Date of Award

5-6-2009

Document Type

Dissertation

Degree Name

Doctor of Education (Ded)

Department

Educational and School Psychology

First Advisor

Victoria B. Damiani, Ed.D.

Second Advisor

William F. Barker, Ph.D.

Third Advisor

Lynanne Black, Ph.D.

Fourth Advisor

Edward M. Levinson, Ed.D.

Abstract

Research on people who have siblings with developmental disabilities has focused minimally on the career aspirations of these individuals. It has been speculated that children who grow up with siblings with disabilities gravitate toward the helping professions. Until recently, research has explored this relationship quantitatively with mixed results. Recent studies have moved to a qualitative approach when investigating this unique population. This study utilized descriptive and qualitative methods when analyzing the variables that may influence one’s career choice. The present study investigated variables of sex, birth order, and size of family on vocational preference. Influences of siblings, parents, and the school were explored.
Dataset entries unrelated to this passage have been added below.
(** The rows of the table the CSV text stands for: one row [url; status]
    per URL of [data], bucket by bucket. *)
Definition csv_rows (data : dict) : list (list pystr) :=
  flat_map (fun '(status, urls) => (fun url => [url; status]) <$> urls) data.

(** ** Reading the CSV text back: [csv.reader(StringIO(text))]

    [generate_csv] returns the contents of a [StringIO] that [csv.writer]
    has filled.  What rows that text holds is what [csv.reader] makes of
    it, in the same [excel] dialect: the reader takes the lines of the
    text one after the other and runs every character of a line, and then
    the end of the line, through the state machine of
    [parse_process_char] in [_csv.c].  The dialect has no escape
    character, does not skip initial spaces and is not strict, so the
    states and branches for these are left out. *)

Inductive ParserState : Type :=
  | START_RECORD | START_FIELD | IN_FIELD | IN_QUOTED_FIELD
  | QUOTE_IN_QUOTED_FIELD | EAT_CRNL.

#[global] Instance ParserState_eq_dec : EqDecision ParserState.
Proof. solve_decision. Defined.

Record ReaderObj : Type := mk_reader {
  state : ParserState;
  fields : list pystr;      (* the fields of the record read so far *)
  field : pystr             (* the field that is being read *)
}.

(** [csv.field_size_limit()] *)
Definition field_limit : N := 131072.

Definition parse_reset : ReaderObj :=
  {| state := START_RECORD; fields := []; field := [] |}.

Definition set_state (st : ParserState) (self : ReaderObj) : ReaderObj :=
  {| state := st; fields := fields self; field := field self |}.

Definition parse_save_field (self : ReaderObj) : ReaderObj :=
  {| state := state self; fields := fields self ++ [field self]; field := [] |}.

(** [None] is the error [field larger than field limit]. *)
Definition parse_add_char (self : ReaderObj) (c : N) : option ReaderObj :=
  if (field_limit <=? N.of_nat (length (field self)))%N then None
  else Some {| state := state self; fields := fields self; field := field self ++ [c] |}.

(** What the reader is given: a character of the line, or the end of the
    line. *)
Inductive reader_input : Type :=
  | Char (c : N)
  | EOL.

(** [c == '\n' || c == '\r'] *)
Definition is_newline (c : N) : bool := (c =? 10)%N || (c =? 13)%N.

(** The end of a record: a newline character or the end of the line. *)
Definition after_record (c : reader_input) : ParserState :=
  match c with EOL => START_RECORD | Char _ => EAT_CRNL end.

(** The case [START_FIELD], which the case [START_RECORD] falls through
    to. *)
Definition parse_start_field (self : ReaderObj) (c : reader_input)
  : option ReaderObj :=
  match c with
  | EOL => Some (set_state START_RECORD (parse_save_field self))
  | Char ch =>
      if is_newline ch then Some (set_state EAT_CRNL (parse_save_field self))
      else if (ch =? csv_quotechar)%N then Some (set_state IN_QUOTED_FIELD self)
      else if (ch =? csv_delimiter)%N then Some (parse_save_field self)
      else set_state IN_FIELD <$> parse_add_char self ch
  end.

(** [None] is an error of the reader. *)
Definition parse_process_char (self : ReaderObj) (c : reader_input)
  : option ReaderObj :=
  match state self with
  | START_RECORD =>
      match c with
      | EOL => Some self
      | Char ch =>
          if is_newline ch then Some (set_state EAT_CRNL self)
          else parse_start_field (set_state START_FIELD self) c
      end
  | START_FIELD => parse_start_field self c
  | IN_FIELD =>
      match c with
      | EOL => Some (set_state START_RECORD (parse_save_field self))
      | Char ch =>
          if is_newline ch then Some (set_state EAT_CRNL (parse_save_field self))
          else if (ch =? csv_delimiter)%N
          then Some (set_state START_FIELD (parse_save_field self))
          else parse_add_char self ch
      end
  | IN_QUOTED_FIELD =>
      match c with
      | EOL => Some self
      | Char ch =>
          if (ch =? csv_quotechar)%N then Some (set_state QUOTE_IN_QUOTED_FIELD self)
          else parse_add_char self ch
      end
  | QUOTE_IN_QUOTED_FIELD =>
      match c with
      | EOL => Some (set_state START_RECORD (parse_save_field self))
      | Char ch =>
          if (ch =? csv_quotechar)%N
          then set_state IN_QUOTED_FIELD <$> parse_add_char self ch
          else if (ch =? csv_delimiter)%N
          then Some (set_state START_FIELD (parse_save_field self))
          else if is_newline ch
          then Some (set_state EAT_CRNL (parse_save_field self))
          else set_state IN_FIELD <$> parse_add_char self ch
      end
  | EAT_CRNL =>
      match c with
      | EOL => Some (set_state START_RECORD self)
      | Char ch => if is_newline ch then Some self else None
      end
  end.

(** The characters of a line, one after the other. *)
Fixpoint parse_chars (self : ReaderObj) (line : pystr) : option ReaderObj :=
  match line with
  | [] => Some self
  | c :: rest => self ← parse_process_char self (Char c); parse_chars self rest
  end.

(** A whole line, with its end. *)
Definition parse_line (self : ReaderObj) (line : pystr) : option ReaderObj :=
  self ← parse_chars self line; parse_process_char self EOL.

(** The records the reader yields from [lines] on, [self] holding what it
    has read of the record it is in ([Reader_iternext], called until the
    input is exhausted): a record is complete when a line leaves the
    reader in the state [START_RECORD]; when the lines end inside a record,
    what has been read of it is the last record. *)
Fixpoint Reader_records (self : ReaderObj) (lines : list pystr)
  : option (list (list pystr)) :=
  match lines with
  | [] =>
      if negb (bool_decide (field self = []))
         || bool_decide (state self = IN_QUOTED_FIELD)
      then Some [fields (parse_save_field self)]
      else Some []
  | line :: rest =>
      self ← parse_line self line;
      if bool_decide (state self = START_RECORD)
      then cons (fields self) <$> Reader_records parse_reset rest
      else Reader_records self rest
  end.

(** The lines of a [StringIO] over [s]: each ends after a line feed, the
    last one at the end of the text; [line] holds the line begun. *)
Fixpoint readlines_from (line : pystr) (s : pystr) : list pystr :=
  match s with
  | [] => match line with [] => [] | _ => [line] end
  | c :: rest =>
      if (c =? 10)%N then (line ++ [c]) :: readlines_from [] rest
      else readlines_from (line ++ [c]) rest
  end.

Definition readlines (s : pystr) : list pystr := readlines_from [] s.

(** [list(csv.reader(StringIO(text)))] *)
Definition csv_reader (text : pystr) : option (list (list pystr)) :=
  Reader_records parse_reset (readlines text).

(** ** [generate_json] (lines 71-73)

    [json.dumps(data, indent=4)] for a dictionary with [str] keys and lists
    of [str] as values, in the default settings: [ensure_ascii=True], a
    comma as item separator, a colon and a space as key separator. *)

Definition hex_digit (d : N) : N :=
  (if d <? 10 then ord "0" + d else ord "a" + (d - 10))%N.

(** ['{0:04x}'.format(n)] for [n < 0x10000] *)
Definition hex4 (n : N) : pystr :=
  [ hex_digit (n / 4096 mod 16); hex_digit (n / 256 mod 16);
    hex_digit (n / 16 mod 16); hex_digit (n mod 16) ]%N.

Definition backslash : N := 92%N.
Definition dquote : N := 34%N.

(** The replacement of one character by [encode_basestring_ascii]:
    backslash, the quote and every character outside [' '..'~'] are
    escaped; a character above the basic plane becomes a surrogate pair. *)
Definition escape_char (c : N) : pystr :=
  (if c =? backslash then [backslash; backslash]
   else if c =? dquote then [backslash; dquote]
   else if c =? 8 then [backslash; ord "b"]
   else if c =? 12 then [backslash; ord "f"]
   else if c =? 10 then [backslash; ord "n"]
   else if c =? 13 then [backslash; ord "r"]
   else if c =? 9 then [backslash; ord "t"]
   else if (32 <=? c) && (c <=? 126) then [c]
   else if c <? 0x10000 then [backslash; ord "u"] ++ hex4 c
   else
     let n := c - 0x10000 in
     let s1 := N.lor 0xd800 (N.land (N.shiftr n 10) 0x3ff) in
     let s2 := N.lor 0xdc00 (N.land n 0x3ff) in
     [backslash; ord "u"] ++ hex4 s1 ++ [backslash; ord "u"] ++ hex4 s2)%N.

Definition encode_basestring_ascii (s : pystr) : pystr :=
  [dquote] ++ flat_map escape_char s ++ [dquote].

(** ['\n' + _indent * _current_indent_level] with [_indent = ' ' * 4] *)
Definition newline_indent (level : nat) : pystr :=
  [10%N] ++ concat (replicate level (py "    ")).

(** [_iterencode_list] on a list of strings *)
Definition iterencode_list (lst : list pystr) (level : nat) : pystr :=
  match lst with
  | [] => py "[]"
  | _ =>
      py "[" ++ newline_indent (S level)
      ++ join (py "," ++ newline_indent (S level))
           (encode_basestring_ascii <$> lst)
      ++ newline_indent level ++ py "]"
  end.

(** [_iterencode_dict] on a dictionary of lists of strings *)
Definition iterencode_dict (dct : dict) (level : nat) : pystr :=
  match dct with
  | [] => py "{}"
  | _ =>
      py "{" ++ newline_indent (S level)
      ++ join (py "," ++ newline_indent (S level))
           ((fun '(key, value) =>
               encode_basestring_ascii key ++ py ": "
               ++ iterencode_list value (S level)) <$> dct)
      ++ newline_indent level ++ py "}"
  end.

Definition generate_json (data : dict) : pystr := iterencode_dict data 0.

(** ** Reading JSON back: [json.loads]

    The reader of the same [json] package, for texts made of objects,
    arrays and strings; on any other value (numbers, [true], [false],
    [null]) this model gives [None], as it does where the package raises
    [JSONDecodeError]. *)

Inductive jvalue : Type :=
  | JString (s : pystr)
  | JList (l : list jvalue)
  | JDict (d : list (pystr * jvalue)).

(** The whitespace of the decoder: space, tab, line feed, carriage return. *)
Definition is_ws (c : N) : bool :=
  ((c =? 32) || (c =? 9) || (c =? 10) || (c =? 13))%N.

Fixpoint skip_ws (s : pystr) : pystr :=
  match s with
  | c :: rest => if is_ws c then skip_ws rest else s
  | [] => []
  end.

(** The value of one hexadecimal digit. *)
Definition hex_value (c : N) : option N :=
  (if (48 <=? c) && (c <=? 57) then Some (c - 48)
   else if (97 <=? c) && (c <=? 102) then Some (c - 87)
   else if (65 <=? c) && (c <=? 70) then Some (c - 55)
   else None)%N.

(** [_decode_uXXXX] on the four characters after [\u] *)
Definition decode_uXXXX (a b c d : N) : option N :=
  x3 ← hex_value a; x2 ← hex_value b; x1 ← hex_value c; x0 ← hex_value d;
  Some (x3 * 4096 + x2 * 256 + x1 * 16 + x0)%N.

(** The table [BACKSLASH] of the decoder. *)
Definition unescape (esc : N) : option N :=
  (if esc =? dquote then Some dquote
   else if esc =? backslash then Some backslash
   else if esc =? ord "/" then Some (ord "/")
   else if esc =? ord "b" then Some 8
   else if esc =? ord "f" then Some 12
   else if esc =? ord "n" then Some 10
   else if esc =? ord "r" then Some 13
   else if esc =? ord "t" then Some 9
   else None)%N.

Definition is_high_surrogate (u : N) : bool := ((0xd800 <=? u) && (u <=? 0xdbff))%N.
Definition is_low_surrogate (u : N) : bool := ((0xdc00 <=? u) && (u <=? 0xdfff))%N.

Definition join_surrogates (uni uni2 : N) : N :=
  (0x10000 + N.lor (N.shiftl (uni - 0xd800) 10) (uni2 - 0xdc00))%N.

Definition cons_char (c : N) (r : option (pystr * pystr)) : option (pystr * pystr) :=
  '(str, rest) ← r; Some (c :: str, rest).

(** [scanstring] in strict mode, started after the opening quote: the
    string read and the text after its closing quote. *)
Fixpoint scanstring (s : pystr) : option (pystr * pystr) :=
  match s with
  | [] => None
  | c :: s1 =>
      if (c =? dquote)%N then Some ([], s1)
      else if (c =? backslash)%N then
        match s1 with
        | [] => None
        | esc :: s2 =>
            if (esc =? ord "u")%N then
              match s2 with
              | h1 :: h2 :: h3 :: h4 :: s6 =>
                  match decode_uXXXX h1 h2 h3 h4 with
                  | None => None
                  | Some uni =>
                      match s6 with
                      | b :: u :: g1 :: g2 :: g3 :: g4 :: s12 =>
                          if is_high_surrogate uni && (b =? backslash)%N
                             && (u =? ord "u")%N
                          then
                            match decode_uXXXX g1 g2 g3 g4 with
                            | None => None
                            | Some uni2 =>
                                if is_low_surrogate uni2
                                then cons_char (join_surrogates uni uni2)
                                       (scanstring s12)
                                else cons_char uni (scanstring s6)
                            end
                          else cons_char uni (scanstring s6)
                      | b :: u :: _ =>
                          if is_high_surrogate uni && (b =? backslash)%N
                             && (u =? ord "u")%N
                          then None
                          else cons_char uni (scanstring s6)
                      | _ => cons_char uni (scanstring s6)
                      end
                  end
              | _ => None
              end
            else
              match unescape esc with
              | Some ch => cons_char ch (scanstring s2)
              | None => None
              end
        end
      else if (c <? 32)%N then None
      else cons_char c (scanstring s1)
  end.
Motivations for career choice were also examined. The sample consisted of adolescents and their parents, all of whom completed questionnaires. Student participants also completed the Self- Directed Search (SDS). Interviews were conducted to explore themes and commonalities among the participants with regard to the life experiences of having a sibling with a disability and the influence that the experiences may have had on their planned vocational pursuits. Quantitative analyses revealed no significant differences between students who had a sibling with a disability and those who did not with regard to their interest in a helping profession. There was no significant difference regarding sex, birth order or family size despite the evidence that exists in the literature. Statistical significance was found for those who reported an interest in a helping profession and having a social (S) personality type regardless of their sibling status. Five students and their mothers participated in interviews. All interviewees had one sibling with mental retardation and/or autism. Several themes emerged that provided evidence that one’s experience with his/her sibling and the opportunities that occur because of the sibling’s disability, often promote an interest in helping others. This research complements the existing literature related to siblings of those with disabilities and vocational education and provides a holistic view of the population of high school age siblings, which has been understudied. The parent perspective was also offered, which is absent in the literature. Finally, this study offers recommendations for future sibling research.